We interviewed P&G to find out more about its PCR-containing Ariel pack, which is a finalist in the 'Driving the Circular Economy' category of our 2020 Sustainability Awards.

Congratulations on being selected by the international judging panel as a Sustainability Awards 2020 finalist! Could you please introduce your successful entry and what’s innovative about it?

P&G is driving a circular economy for recycled plastics in Europe using our five-pillar model: design for recycling, collection, consumer engagement, innovation in sorting/recycling, and creating end markets.

This entry builds on the creation of significant end markets through the use of recycled polyethylene (rHDPE) resin in Ariel liquid detergent bottles. Using recycled resin up to 50% in HDPE bottles is considered as a major waste reduction strategy.

P&G has entered a five-year partnership agreement with Viridor that foresees recycling and reprocessing high-density polyethylene (HDPE) plastic, for re-use in Ariel laundry detergent bottles.

The high-density recycled polyethylene (rHDPE) resin will enable Ariel to bring to life the commitment of reaching up to 50% recycled content in its liquid bottles as of 2020. The agreement between P&G and Viridor, one of our plastic recyclers, will save the equivalent of 200 million bottles of virgin plastic over five years. 

We believe that pledging to increase the amount of PCR in packages is good and signing long-term agreements to recycle and re-use plastic in laundry detergent bottles is even better. By developing and fostering end-markets, we help to ensure there is demand for recycled materials which would otherwise be destined for landfill. This helps to unleash the circular economy.

What are the environmental challenges in packaging that your entry addresses, and what impact do you hope it will make?

The challenge in using PCR in our bottles is to maintain both package and product performance. We have accomplished this by developing an in-depth fundamental understanding of our work and collaboration with supply chain partners. Our packages will continue to meet the highest quality standards while using recycled resin.

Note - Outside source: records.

(** * The MCP server factory of MCP-data-inclusion

    A shallow embedding of [src/mcp_server/factory.py] (class [MCPFactory])
    and of [src/utils.py] ([create_api_client]), with the properties of the
    route selection, of the tool-name table, of the build order and of the
    error paths.

    Python objects are modelled by the data the factory can observe:
    - values read from JSON documents are terms of [json];
    - an exception is a class (with its method resolution order) and a
      message;
    - a method of [MCPFactory] is a computation [M A] that reads and updates
      the attributes of [self] and either returns a value or raises;
    - the components the factory calls but does not define (the file system,
      [json], [OpenAPILoader], [create_auth_handler], [httpx], [FastMCP],
      [ToolTransformer]) are the fields of an environment [Env]. *)

From Stdlib Require Import QArith.
From stdpp Require Import gmap strings list sorting pretty.

Set Warnings "-register-all".
Close Scope Q_scope.

(** ** Python values *)

Module Py.

(** Values as [json.load] produces them: [None], [bool], [int], [float],
    [str], [list] and [dict] with string keys.  Non-finite floats are left
    out. *)
Inductive json :=
  | JNull
  | JBool (b : bool)
  | JInt (z : Z)
  | JFloat (q : Q)
  | JStr (s : string)
  | JArr (l : list json)
  | JObj (m : gmap string json).

(** The empty dictionary [{}] and the empty list [[]]. *)
Definition empty_dict : json := JObj ∅.
Definition empty_list : json := JArr [].

(** Truth value testing ([bool(v)], as [if v] and [not v] use it). *)
Definition truthy (v : json) : bool :=
  match v with
  | JNull => false
  | JBool b => b
  | JInt z => negb (z =? 0)%Z
  | JFloat q => negb (Qeq_bool q 0%Q)
  | JStr s => negb (String.eqb s "")
  | JArr l => match l with [] => false | _ :: _ => true end
  | JObj m => negb (bool_decide (dom m = ∅))
  end.

(** Truth value of an attribute that is [None] or a string. *)
Definition truthy_str (o : option string) : bool :=
  match o with
  | None => false
  | Some s => negb (String.eqb s "")
  end.

(** Truth value of an attribute that is [None] or a list. *)
Definition truthy_list {A} (o : option (list A)) : bool :=
  match o with
  | None | Some [] => false
  | Some (_ :: _) => true
  end.

(** Truth value of an attribute that is [None] or a JSON value. *)
Definition truthy_opt (o : option json) : bool :=
  match o with
  | None => false
  | Some v => truthy v
  end.

(** [isinstance(v, list)]. *)
Definition is_list (v : json) : bool :=
  match v with JArr _ => true | _ => false end.

(** [needle in haystack] between two strings: substring search. *)
Fixpoint is_substring (needle haystack : string) : bool :=
  String.prefix needle haystack ||
  match haystack with
  | EmptyString => false
  | String _ rest => is_substring needle rest
  end.

(** [v == s] for a string [s]. *)
Definition eq_str (s : string) (v : json) : bool :=
  match v with JStr t => String.eqb s t | _ => false end.

(** ** Exceptions *)

(** The exception classes that occur in the factory or that its callees are
    known to raise; [LibraryError n] stands for a class [n] defined by a
    third-party library directly under [Exception].  [KeyboardInterrupt],
    [SystemExit], [GeneratorExit] and [asyncio.CancelledError] derive from
    [BaseException] and not from [Exception]. *)
Inductive exn_class :=
  | BaseException
  | KeyboardInterrupt
  | SystemExit
  | GeneratorExit
  | CancelledError
  | Exception
  | ValueError
  | TypeError
  | AttributeError
  | LookupError
  | KeyError
  | IndexError
  | OSError
  | FileNotFoundError
  | PermissionError
  | IsADirectoryError
  | UnicodeError
  | UnicodeDecodeError
  | JSONDecodeError
  | RuntimeError
  | RecursionError
  | LibraryError (n : string).

#[export] Instance exn_class_eq_dec : EqDecision exn_class.
Proof. solve_decision. Defined.

(** Method resolution order of a class, up to [BaseException]. *)
Definition mro (c : exn_class) : list exn_class :=
  match c with
  | BaseException => [BaseException]
  | KeyboardInterrupt => [KeyboardInterrupt; BaseException]
  | SystemExit => [SystemExit; BaseException]
  | GeneratorExit => [GeneratorExit; BaseException]
  | CancelledError => [CancelledError; BaseException]
  | Exception => [Exception; BaseException]
  | ValueError => [ValueError; Exception; BaseException]
  | TypeError => [TypeError; Exception; BaseException]
  | AttributeError => [AttributeError; Exception; BaseException]
  | LookupError => [LookupError; Exception; BaseException]
  | KeyError => [KeyError; LookupError; Exception; BaseException]
  | IndexError => [IndexError; LookupError; Exception; BaseException]
  | OSError => [OSError; Exception; BaseException]
  | FileNotFoundError => [FileNotFoundError; OSError; Exception; BaseException]
  | PermissionError => [PermissionError; OSError; Exception; BaseException]
  | IsADirectoryError => [IsADirectoryError; OSError; Exception; BaseException]
  | UnicodeError => [UnicodeError; ValueError; Exception; BaseException]
  | UnicodeDecodeError =>
      [UnicodeDecodeError; UnicodeError; ValueError; Exception; BaseException]
  | JSONDecodeError => [JSONDecodeError; ValueError; Exception; BaseException]
  | RuntimeError => [RuntimeError; Exception; BaseException]
  | RecursionError => [RecursionError; RuntimeError; Exception; BaseException]
  | LibraryError n => [LibraryError n; Exception; BaseException]
  end.

(** An exception object: its class and, when the program text gives it, its
    message ([None] for a message chosen by the interpreter or a library). *)
Record exn := Exn { exn_cls : exn_class; exn_msg : option string }.

(** [isinstance(e, c)], the test an [except c] clause performs. *)
Definition isinstance (e : exn) (c : exn_class) : bool :=
  bool_decide (c ∈ mro (exn_cls e)).

(** ** Results and the state-and-exception monad *)

Inductive result (A : Type) : Type :=
  | Return (a : A)
  | Raise (e : exn).
Arguments Return {A} a.
Arguments Raise {A} e.

(** [container.get(key, default)]: only dictionaries have the method. *)
Definition dict_get (container : json) (key : string) (dflt : json) : result json :=
  match container with
  | JObj m => Return (default dflt (m !! key))
  | _ => Raise (Exn AttributeError None)
  end.

(** [key in container] for a string [key]: key membership in a dictionary,
    element membership in a list, substring search in a string, [TypeError]
    on the values that are not containers. *)
Definition contains (key : string) (container : json) : result bool :=
  match container with
  | JObj m => Return (bool_decide (key ∈ dom m))
  | JArr l => Return (existsb (eq_str key) l)
  | JStr s => Return (is_substring key s)
  | JNull | JBool _ | JInt _ | JFloat _ => Raise (Exn TypeError None)
  end.

(** [container[key]] for a string [key]. *)
Definition getitem (container : json) (key : string) : result json :=
  match container with
  | JObj m =>
      match m !! key with
      | Some v => Return v
      | None => Raise (Exn KeyError None)
      end
  | _ => Raise (Exn TypeError None)
  end.

(** [container[0]].  (A string is indexed by byte here; the factory applies
    [[0]] and [len] to lists only.) *)
Definition getitem0 (container : json) : result json :=
  match container with
  | JArr (x :: _) => Return x
  | JArr [] => Raise (Exn IndexError None)
  | JStr (String a _) => Return (JStr (String a EmptyString))
  | JStr EmptyString => Raise (Exn IndexError None)
  | JObj m =>
      (* the key would be the integer 0, which no JSON dictionary has *)
      Raise (Exn KeyError None)
  | JNull | JBool _ | JInt _ | JFloat _ => Raise (Exn TypeError None)
  end.

(** [len(container)]. *)
Definition len (container : json) : result nat :=
  match container with
  | JArr l => Return (length l)
  | JStr s => Return (String.length s)
  | JObj m => Return (size m)
  | JNull | JBool _ | JInt _ | JFloat _ => Raise (Exn TypeError None)
  end.

(** [set(container.keys())]. *)
Definition keys (container : json) : result (gset string) :=
  match container with
  | JObj m => Return (dom m)
  | _ => Raise (Exn AttributeError None)
  end.

(** A method over a state [S] (the attributes of [self]): it returns or
    raises, and the updates made before an exception stay. *)
Definition M (S A : Type) : Type := S → result A * S.

#[export] Instance M_ret {S} : MRet (M S) := λ A a s, (Return a, s).

#[export] Instance M_bind {S} : MBind (M S) := λ A B f m s,
  match m s with
  | (Return a, s') => f a s'
  | (Raise e, s') => (Raise e, s')
  end.

(** [raise e]. *)
Definition raise {S A} (e : exn) : M S A := λ s, (Raise e, s).

(** Reading [self] and assigning to its attributes. *)
Definition get {S} : M S S := λ s, (Return s, s).
Definition modify {S} (f : S → S) : M S unit := λ s, (Return (), f s).

(** The outcome of an expression evaluated inside a method. *)
Definition lift {S A} (r : result A) : M S A := λ s, (r, s).

(** The outcome of a call that returns nothing. *)
Definition lift_call {S} (o : option exn) : M S unit := λ s,
  match o with
  | None => (Return (), s)
  | Some e => (Raise e, s)
  end.

(** [try: body  except c1 [as e]: h1  except c2 [as e]: h2 ...]: the first
    clause whose class the exception is an instance of handles it; with no
    such clause the exception propagates. *)
Fixpoint select_handler {S A} (handlers : list (exn_class * (exn → M S A)))
    (e : exn) : option (M S A) :=
  match handlers with
  | [] => None
  | (c, h) :: rest => if isinstance e c then Some (h e) else select_handler rest e
  end.
(** ** Signature rejection *)

(** C3.  A file whose first four bytes are not the signature 77, 65, 80, 0
    makes [load_map] raise, and the only read it has made by then is the
    four-byte signature read of line 60: neither the seed nor any other
    field is read and no map is returned.  The exception is
    ValueError("Invalid file format") whenever the file has four bytes to
    compare (struct.error when it is shorter than the signature). *)
Theorem load_map_rejects_bad_signature
    (native : byte_order) (OreType_values : list Z) (content : list byte) :
  firstn 4 content <> signature_bytes ->
  load_map native OreType_values (open_rb content)
  = (Raise (if (4 <=? length content)%nat
            then ValueError "Invalid file format" else StructError),
     after_read 60 fmt_BBBB (open_rb content)).
Proof.
  intros Hsig. unfold load_map.
  destruct (unpack_BBBB (firstn 4 content)) as [file_signature|e] eqn:Hun.
  - rewrite (bind_Ok _ _ _ file_signature (after_read 60 fmt_BBBB (open_rb content)))
      by (rewrite read_BBBB_run; cbn [open_rb unread]; rewrite Hun; reflexivity).
    assert (Hlen : (4 <=? length content)%nat = true).
    { unfold unpack_BBBB in Hun.
      destruct (length (firstn 4 content) =? 4)%nat eqn:E; [|discriminate].
      apply Nat.eqb_eq in E. rewrite length_firstn in E.
      apply Nat.leb_le. lia. }
    rewrite Hlen. unfold list_ne.
    destruct (list_eq_dec Z.eq_dec file_signature signature) as [Heq|Hne].
    + subst file_signature. apply unpack_BBBB_signature in Hun. contradiction.
    + reflexivity.
  - rewrite (bind_Raise _ _ _ e (after_read 60 fmt_BBBB (open_rb content)))
      by (rewrite read_BBBB_run; cbn [open_rb unread]; rewrite Hun; reflexivity).
    unfold unpack_BBBB in Hun.
    destruct (length (firstn 4 content) =? 4)%nat eqn:E; [discriminate|].
    injection Hun as <-.
    apply Nat.eqb_neq in E. rewrite length_firstn in E.
    replace (4 <=? length content)%nat with false
      by (symmetry; apply Nat.leb_gt; lia).
    reflexivity.
Qed.
(** C8 (frame), amended.  Starting from the initial process, a sequence of
    calls writes [browserQueryClient] at most once: exactly once when the
    sequence contains a browser (session-scoped) call, never otherwise.
    A server call neither reads nor writes the variable; a browser call
    made when nothing is stored writes it once; a browser call made when a
    singleton is stored reads the variable twice and changes neither the
    variable nor the heap.  No call changes an object that exists. *)
Theorem C8_single_write_amended :
  forall envs : list bool,
    writes (accesses (snd (calls envs initial)))
    = (if existsb negb envs then 1 else 0)%nat
    /\ (forall q : Process,
           browserQueryClient (snd (getQueryClient true q)) = browserQueryClient q
           /\ accesses (snd (getQueryClient true q)) = accesses q)
    /\ (forall q : Process,
           browserQueryClient q = None ->
           writes (accesses (snd (getQueryClient false q)))
           = S (writes (accesses q)))
    /\ (forall (q : Process) (r : Ref),
           browserQueryClient q = Some r ->
           browserQueryClient (snd (getQueryClient false q)) = Some r
           /\ heap (snd (getQueryClient false q)) = heap q
           /\ accesses (snd (getQueryClient false q)) = accesses q ++ [RdVar; RdVar])
    /\ (forall (q : Process) (e : bool) (r : Ref) (qc : QueryClient),
           heap q !! r = Some qc ->
           heap (snd (getQueryClient e q)) !! r = Some qc).
Proof.
  intros envs. split; [| split; [| split; [| split]]].
  - rewrite calls_writes. reflexivity.
  - intros q. rewrite getQueryClient_server. split; reflexivity.
  - intros q Hv. rewrite (getQueryClient_first q Hv). cbn [snd accesses].
    rewrite writes_app. cbn. lia.
  - intros q r Hv. rewrite (getQueryClient_stored q r Hv). repeat split.
  - intros q e r qc Hr.
    destruct (getQueryClient_heap_extends e q) as [k ->].
    apply lookup_app_l_Some, Hr.
Qed.

Lemma C8_single_write_amended_witness :
  writes (accesses (snd (calls [true; false; true; false] initial))) = 1%nat
  /\ accesses (snd (getQueryClient false (snd (getQueryClient false initial))))
     = [RdVar; WrVar 0%nat; RdVar; RdVar; RdVar].
Proof.
  destruct (C8_single_write_amended [true; false; true; false])
    as (Hw & _ & _ & Hlater & _).
  split; [exact Hw |].
  destruct (Hlater (snd (getQueryClient false initial)) 0%nat eq_refl)
    as (_ & _ & Hlog).
  exact Hlog.
Defined.
(** * tldrstory indexing module: a shallow embedding of [Index]

    The development follows [src/python/tldrstory/index.py]: the URL
    normaliser [baseurl], the submission filter [accept], the ingestion
    loop and index build of [execute], the scheduler [schedule] and the
    entry point [run].

    Text is held in [string]; a character is one 8-bit code point.  The
    regular expressions of Python's [re] module and the [LIKE] operator of
    SQLite, both used by the source, are given by small executable
    matchers for the constructs that the source relies on. *)

From Stdlib Require Import Bool Arith Lia List ZArith QArith Ascii String.
Import ListNotations.

Local Open Scope string_scope.
Local Open Scope list_scope.

(** ** Strings *)

Module Str.

(** Line feed, the only character that [.] refuses and the only one
    that [$] tolerates after its position. *)
Definition LF : ascii := "010"%char.

(** [s.split(sep, 1)[0]] for a one-character separator: the text before
    the first occurrence of [sep], or all of [s] without one. *)
Fixpoint split_head (sep : ascii) (s : string) : string :=
  match s with
  | EmptyString => EmptyString
  | String c s' =>
      if (c =? sep)%char then EmptyString else String c (split_head sep s')
  end.

(** [s.startswith(p)] *)
Fixpoint startswith (p s : string) : bool :=
  match p with
  | EmptyString => true
  | String c p' =>
      match s with
      | EmptyString => false
      | String d s' => (d =? c)%char && startswith p' s'
      end
  end.

(** [p in s] on strings: [p] occurs in [s] as a contiguous, literal,
    case-sensitive run. *)
Fixpoint contains (p s : string) : bool :=
  startswith p s ||
  match s with
  | EmptyString => false
  | String _ s' => contains p s'
  end.

(** Membership of a character. *)
Fixpoint mem (c : ascii) (s : string) : bool :=
  match s with
  | EmptyString => false
  | String d s' => (d =? c)%char || mem c s'
  end.


(** A text without line feed. *)
Definition clean (s : string) : Prop := mem LF s = false.

(** The character of code 0, which ends a C string. *)
Definition NUL : ascii := "000"%char.
Example gini_no_stake : Analyze.gini [0; 0] = None.
Proof. reflexivity. Qed.

Example quarterly_pick_2024 :
  Analyze.get_quarterly_dates
    ["2024-01-15"; "2024-03-29"; "2024-03-31"; "2024-04-02"]%string =
  Py.Ok ["2024-03-31"; "2024-04-02"]%string.
Proof. vm_compute. reflexivity. Qed.

Example strptime_short_month :
  Datetime.strptime "2024-1-5" =
  Py.Ok {| Datetime.year := 2024; Datetime.month := 1; Datetime.day := 5 |}.
Proof. vm_compute. reflexivity. Qed.

Example strptime_no_such_day :
  Datetime.strptime "2023-02-29" =
  Py.Raise (Py.ValueError "day is out of range for month").
Proof. vm_compute. reflexivity. Qed.

Example quarterly_pick_with_ext :
  NakamotoAnalysis.get_quarterly_dates
    ["2024-04-02"; "notes"; "2024-03-31"; "2024-01-15"; "2024-03-29"]%string
    (fun d => negb (String.eqb d "2024-03-31")) =
  Py.Ok ["2024-03-29"; "2024-04-02"]%string.
Proof. vm_compute. reflexivity. Qed.

(** * Properties *)

(** ** Facts about the numpy primitives *)

Section NumpyFacts.

Import Numpy.

Lemma Qlt_bool_iff x y : Qlt_bool x y = true <-> x < y.
Proof.
  unfold Qlt_bool. rewrite negb_true_iff, <- not_true_iff_false, Qle_bool_iff.
  split; [apply Qnot_le_lt | apply Qlt_not_le].
Qed.

Lemma Qlt_bool_false x y : Qlt_bool x y = false <-> y <= x.
Proof.
  unfold Qlt_bool. rewrite negb_false_iff. apply Qle_bool_iff.
Qed.




Lemma sum_nonneg a : nonneg a -> 0 <= sum a.
Proof.
  induction 1; simpl; lra.
Qed.

Lemma insert_perm x a : Permutation (insert x a) (x :: a).
Proof.
  induction a as [|y a IH]; simpl; [reflexivity|].
  destruct (Qle_bool x y); [reflexivity|].
  rewrite IH. apply perm_swap.
Qed.

Lemma sort_perm a : Permutation (sort a) a.
Proof.
  induction a as [|x a IH]; simpl; [constructor|].
  rewrite insert_perm. now constructor.
Qed.





Lemma length_cumsum_from acc a : length (cumsum_from acc a) = length a.
Proof.
  revert acc. induction a as [|x a IH]; intros acc; simpl; [reflexivity|].
  now rewrite IH.
Qed.

Lemma length_cumsum a : length (cumsum a) = length a.
Proof. apply length_cumsum_from. Qed.

(** Entry [i] of the running totals is the total of the first [i+1] entries. *)
Lemma nth_cumsum_from acc a i :
  (i < length a)%nat ->
  nth i (cumsum_from acc a) 0 == acc + sum (firstn (S i) a).
Proof.
  revert acc i. induction a as [|x a IH]; intros acc i Hi; simpl in Hi; [lia|].
  destruct i as [|i].
  - simpl. destruct a; simpl; ring.
  - change (nth (S i) (cumsum_from acc (x :: a)) 0)
      with (nth i (cumsum_from (acc + x) a) 0).
    rewrite IH by lia.
    change (firstn (S (S i)) (x :: a)) with (x :: firstn (S i) a).
    simpl sum. ring.
Qed.

Lemma nth_cumsum a i :
  (i < length a)%nat -> nth i (cumsum a) 0 == sum (firstn (S i) a).
Proof.
  intros Hi. unfold cumsum. rewrite nth_cumsum_from by exact Hi. ring.
Qed.

Lemma nonneg_firstn a k : nonneg a -> nonneg (firstn k a).
Proof. unfold nonneg. apply Forall_take. Qed.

P&G’s Ambition 2030 goals aim to enable and inspire positive impacts on the environment and society through brands, the supply chain, and employees, while creating value for the company and consumers. It’s P&G’s ambition that 100% of our packaging will be recyclable or reusable by 2030. Additionally, we aim to reduce the use of virgin petroleum-based plastics by 50%.

P&G enables PCR use on a broader scale. P&G is increasing the amount of PCR up to 50% in our Ariel laundry detergent bottles in Europe. P&G expects to increase PCR even further over time and is taking significant steps to increase the amount of recycled material used. Thanks to a new circular economy partnership between Viridor and P&G, Ariel plans to save equivalent of 200 million bottles virgin plastic over five years.

We are optimistic that through partnerships and with the power of leading brands such as Ariel we can progress addressing the environmental challenges of our planet.

This initiative stimulates a circular economy and hopefully motivates consumers to choose a sustainable solution, a package containing recycled resin. The introduction of increasing the amount of PCR up to 50% is enabling consumers to make more conscious environmental choices.

Innovations like this provide consumers with a sustainable choice without compromising on package or product performance.

I’d like to ask you about the broader picture beyond your successful entry. ‘Sustainability’ in packaging is multi-dimensional – both in terms of objectives and challenges. Could you comment on the most important roadblocks you identify from your position in the value chain, and the kinds of solutions you would like to see addressing them (e.g. areas of technological innovation, collaboration, regulation)?

Identifying a compatible PCR grade for our detergent requires a lot of screening and qualifications work. It would be beneficial if the industry would develop PCR grades for detergent/cosmetics. Something similar like you have now for PET grade for food applications.

These future grades could enable faster selection and hence qualification. Specific grades for detergent would probably also enable faster clearances for substances of high concern.